Having called I Confess a masterpiece - see above - I should say that I totally agree with Bill Krohn when he defends the film's ending (just before the camera recedes) as 'breathtakingly right'2- despite Hitchcock's misgivings when he wasn't allowed to follow his original intention of having Logan wrongfully hanged, whereupon Keller, too late, would have confessed all. Recall that in the film as we have it, a dying Keller does confess, then Logan intones his absolution. (A further subtle touch of Hitchcock's here is how we see a lingering shadow of doubt suddenly pass from the faces of both Father Logan's superior and of Ruth. The latter turns abruptly to her husband and says, 'Take me home, Pierre' - and we realise that she had half believed, or hoped, that Logan had indeed killed Villette in order to protect her name, which might have shown that Michael still secretly loved her.3)
BEGINNINGS
The basis of I Confess was of course Paul Anthelme's/Paul Bourde's 1902 drama, Nos deux consciences(Our Two Consciences), which Hitchcock said had 'haunted' him since he saw a production in the 'thirties, though it's unclear where. The play was always relatively obscure, possibly because in its time it was seen as just one of several stories or melodramas in which a cleric, or would-be cleric, is tempted by love (Hall Caine's 1905 novel The Christian was another). Someone has listed typical recurrent themes of melodrama, including 'Modern Magdalens' (male and female)4, 'Parsons in Love', and 'The Truth About Virtue' - elements, or hints of them, all detectable in I Confess and in its ingeniously constructed source play whose potential Hitchcock had sensed.

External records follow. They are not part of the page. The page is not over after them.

Lemma key_inj {A} (f : A -> string) l x y : NoDup (map f l) -> x ∈ l -> y ∈ l -> f x = f y -> x = y.
Proof.
  intros Hn Hx Hy He. apply list_elem_of_lookup in Hx as [i Hi]. apply list_elem_of_lookup in Hy as [j Hj].
  assert (i = j) as ->; [|congruence]. eapply (NoDup_lookup (map f l)); [done|..]; rewrite list_lookup_fmap.
  - by rewrite Hi.
  - by rewrite Hj, He.
Qed.

Lemma Lookup_live now token st s u : healthy st -> keyed st -> live st now token s u ->
  exists st', Lookup now token st = (Next (Some (touched now s, u)), st') /\ ps_orgs st' = ps_orgs st.
Proof.
  intros (Hhs & _ & Hhu & _) (Hks & _ & Hku & _) (Hne & Hin & Htok & Hexp & Hu & Hid & Hact).
  unfold Lookup. rewrite (proj2 (String.eqb_neq token "") Hne).
  unfold mbind, hm_bind, mret, hm_ret, on_sessions, on_users.
  assert ((tbl_first (has_token token) (ps_sessions st)).1 = Some s) as Hf.
  { apply first_only; [done..| |].
    - unfold has_token. rewrite Htok. apply String.eqb_refl.
    - unfold has_token. intros y Hy ?. reflect_bools. eapply (key_inj ss_TokenHash); eauto. congruence. }
  destruct (tbl_first (has_token token) (ps_sessions st)) as [o t1]; simpl in Hf; subst o.
  rewrite (proj2 (Z.ltb_ge (ss_ExpiresAt s) now)) by lia. simpl.
  assert ((tbl_first (has_id (ss_UserID s)) (ps_users st)).1 = Some u) as Hg.
  { apply first_only; [done..| |].
    - unfold has_id. by apply Z.eqb_eq.
    - unfold has_id. intros y Hy ?. reflect_bools. eapply ids_ok_inj; eauto.
      etrans; [eassumption|symmetry; exact Hid]. }
  destruct (tbl_first (has_id (ss_UserID s)) (ps_users st)) as [o t2]; simpl in Hg; subst o.
  rewrite Hact. unfold touched. simpl. destruct (renews now s); [match goal with |- context [tbl_update ?P ?f ?t] => destruct (tbl_update P f t) end|]; eauto.
Qed.

Lemma SecureEquals_spec a b : SecureEquals a b = true <-> a = b.
Proof.
  clear. unfold SecureEquals. rewrite andb_true_iff, Nat.eqb_eq, String.eqb_eq. split; [tauto|by intros ->].
Qed.

(** What a realm asks of the session's owner. *)
Definition realm_open (st : Portal) (r : realm) (u : PortalUser) : Prop :=
  match r with
  | RealmAny => True
  | RealmAdmin => pu_Role u = RoleAdmin
  | RealmUser => pu_Role u = RoleUser /\ exists o, o ∈ orgs st /\ pu_OrgID u = Some (po_ID o) /\
      po_Active o = true /\ (po_TOTPRequired o = true -> pu_TOTPEnabled u = true)
  end.

Lemma requireUserRealm_iff s u st : tbl_healthy (ps_orgs st) -> ids_ok (orgs st) ->
  (requireUserRealm (Some (s, u)) st).1 = Next () <-> realm_open st RealmUser u.
Proof.
  intros Hh Hk. unfold requireUserRealm, mbind, hm_bind, check, or_reply, reply_with, mret, hm_ret, on_orgs. simpl.
  destruct (String.eqb_spec (pu_Role u) RoleUser) as [Hr|Hr]; simpl; [|by split; [|tauto]].
  destruct (pu_OrgID u) as [i|] eqn:Hi; simpl; [|by split; [|intros (_ & ? & _ & ? & _)]].
  pose proof (first_some (has_id i) (ps_orgs st)) as Hf.
  assert (forall o, o ∈ orgs st -> po_ID o = i -> (tbl_first (has_id i) (ps_orgs st)).1 = Some o) as Hb.
  { intros o Ho Hid. apply first_only; [done..|by apply Z.eqb_eq|]. unfold has_id. intros y Hy ?. reflect_bools.
    eapply ids_ok_inj; eauto.
    etrans; [eassumption|symmetry; exact Hid]. }
  destruct (tbl_first (has_id i) (ps_orgs st)) as [[o|] t]; simpl in *.
  - destruct (Hf o eq_refl) as [Hin Hid]. unfold has_id in Hid. reflect_bools. simpl in Hid.
    assert ((exists o0, o0 ∈ orgs st /\ Some i = Some (po_ID o0) /\ po_Active o0 = true /\
      (po_TOTPRequired o0 = true -> pu_TOTPEnabled u = true)) <->
      po_Active o = true /\ (po_TOTPRequired o = true -> pu_TOTPEnabled u = true)) as ->.
    { split; [|intros [??]; exists o; by rewrite Hid]. intros (o' & Ho' & [= ->] & ?). 
      specialize (Hb o' Ho' eq_refl). by simplify_eq. }
    destruct (po_Active o), (po_TOTPRequired o), (pu_TOTPEnabled u); simpl; naive_solver.
  - split; [done|]. intros (_ & o & Ho & [= ->] & _). by specialize (Hb o Ho eq_refl).
Qed.

(** A request with a live session, the CSRF token where it changes something,
    and a user the realm is open to. *)
Definition may_pass (st : Portal) (now : Z) (r : realm) (c : Call) (s : Session) (u : PortalUser) : Prop :=
  exists cookie, cl_cookie c = Some cookie /\ live st now cookie s u /\
    (str_mem (cl_method c) mutatingMethods = true -> cl_csrf c = ss_CSRFToken s) /\ realm_open st r u.

Lemma gates_open r c s u st : pu_Active u = true -> tbl_healthy (ps_orgs st) -> ids_ok (orgs st) ->
  (gates r c (Some (s, u)) st).1 = Next (Some (s, u)) <->
  (str_mem (cl_method c) mutatingMethods = true -> cl_csrf c = ss_CSRFToken s) /\ realm_open st r u.
Proof.
  intros Hact Hh Hk. pose proof (requireUserRealm_iff s u st Hh Hk) as Huser.
  unfold gates, requireAuth, requireAdminRealm, currentUser, mbind, hm_bind, check, reply_with, mret, hm_ret.
  rewrite Hact. simpl.
  assert ((str_mem (cl_method c) mutatingMethods = true -> cl_csrf c = ss_CSRFToken s) <->
    negb (str_mem (cl_method c) mutatingMethods && negb (SecureEquals (cl_csrf c) (ss_CSRFToken s))) = true) as ->.
  { rewrite negb_true_iff, andb_false_iff, negb_false_iff, SecureEquals_spec.
    destruct (str_mem (cl_method c) mutatingMethods); naive_solver. }
  destruct (negb _); [|by split; [|intros []]]. destruct r; unfold realm_open; cbn beta iota.
  - tauto.
  - destruct (requireUserRealm (Some (s, u)) st) as [[x|[]] st']; simpl in *; rewrite <- Huser; [|tauto].
    by split; [|intros []].
  - destruct (String.eqb_spec (pu_Role u) RoleAdmin); simpl; [tauto|]. by split; [|intros []].
Qed.

Lemma gates_ctx r c ctx ctx' (st : Portal) : (gates r c ctx st).1 = Next ctx' -> ctx' = ctx /\ exists s u, ctx = Some (s, u).
Proof.
  unfold gates, mbind, hm_bind, mret, hm_ret. destruct ctx as [[s u]|]; [|done].
  destruct (requireAuth _ _ _ st) as [[?|?] st2]; [done|].
  match goal with |- context [match ?m st2 with _ => _ end] => destruct (m st2) as [[?|?] ?] end; [done|].
  simpl. intros [= <-]. eauto.
Qed.

Lemma authenticate_hwp ev cookie st : hwp (authenticate ev cookie) (fun r st' => ps_orgs st' = ps_orgs st /\
    exists o, r = Next o /\ forall s' u, o = Some (s', u) ->
      exists token s, cookie = Some token /\ live st (ev_now ev) token s u /\ s' = touched (ev_now ev) s) st.
Proof.
  unfold authenticate. destruct cookie as [token|]; [|apply hwp_ret; split; [done|by exists None]].
  destruct (nonempty token); [|apply hwp_ret; split; [done|by exists None]].
  eapply hwp_mono; [apply Lookup_only|]. simpl. intros r st' (Ho & o & -> & Hl). split; [done|].
  exists o. split; [done|]. intros s' u E. destruct (Hl s' u E) as (s & ? & ?). eauto.
Qed.

(** C21: on a database that answers and keeps its unique indexes, a request
    gets through the middleware of a realm, as a certain user, exactly when its
    cookie is the token of a stored session that has not expired, the user is
    that session's owner and active, the CSRF header is the session's own if
    the method changes anything, and the realm is open to the user: the user
    realm to a fax user of an active organisation who is enrolled if the
    organisation demands it, the admin realm to an administrator. *)
Theorem middleware_exact ev r c st ctx :
  healthy st -> keyed st ->
  (middleware ev r c st).1 = Next ctx <->
  exists s u, may_pass st (ev_now ev) r c s u /\ ctx = Some (touched (ev_now ev) s, u).
Proof.
  intros Hh Hk.
  assert (forall (st' : Portal) s u, ps_orgs st' = ps_orgs st -> pu_Active u = true ->
    (gates r c (Some (touched (ev_now ev) s, u)) st').1 = Next (Some (touched (ev_now ev) s, u)) <->
    (str_mem (cl_method c) mutatingMethods = true -> cl_csrf c = ss_CSRFToken s) /\ realm_open st r u) as Hgates.
  { intros st' s u Ho Ha. replace (ss_CSRFToken s) with (ss_CSRFToken (touched (ev_now ev) s))
      by (unfold touched; by destruct (renews _ _)).
    replace (realm_open st r u) with (realm_open st' r u) by (unfold realm_open, orgs; by rewrite Ho).
    apply gates_open; [done|..]; unfold orgs; rewrite Ho; [apply Hh|apply Hk]. }
  unfold middleware. split.
  - pose proof (authenticate_hwp ev (cl_cookie c) st) as [Ho (o & Heq & Hl)]. unfold mbind, hm_bind.
    destruct (authenticate _ _ st) as [fl st']. simpl in *. subst fl. intros Hn.
    destruct (gates_ctx _ _ _ _ _ Hn) as [-> (s' & u & ->)]. destruct (Hl s' u eq_refl) as (token & s & Hc & Hlive & ->).
    apply Hgates in Hn as [??]; [|done|apply Hlive]. exists s, u. split; [|done]. by exists token.
  - intros (s & u & (token & Hc & Hlive & Hcs & Hr) & ->). unfold authenticate, nonempty, mbind, hm_bind.
    destruct (Lookup_live _ _ _ _ _ Hh Hk Hlive) as (st' & Heq & Ho).
    rewrite Hc, (proj2 (String.eqb_neq token "") (proj1 Hlive)). simpl. rewrite Heq.
    apply Hgates; [done|apply Hlive|done].
Qed.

Furthermore, a 'suffer-in-silence' motif in melodrama and in film (including several by Hitchcock) is very effective dramatically, and goes way back. It's the basis of Tennyson's narrative poem 'Enoch Arden' (1864) which inspired many novels and films, including another novel by Hall Caine, The Manxman (1894), and its two film versions (1916, 1928 - the latter directed by Hitchcock).5 The same motif underpins the theatrical warhorse Madame X (1909) and its several film versions. Lastly, I think of the novel The Silence of Dean Maitland (1886), about a man-of-the-cloth with a guilty secret, which was filmed at least twice, both times (1914, 1934) in Australia.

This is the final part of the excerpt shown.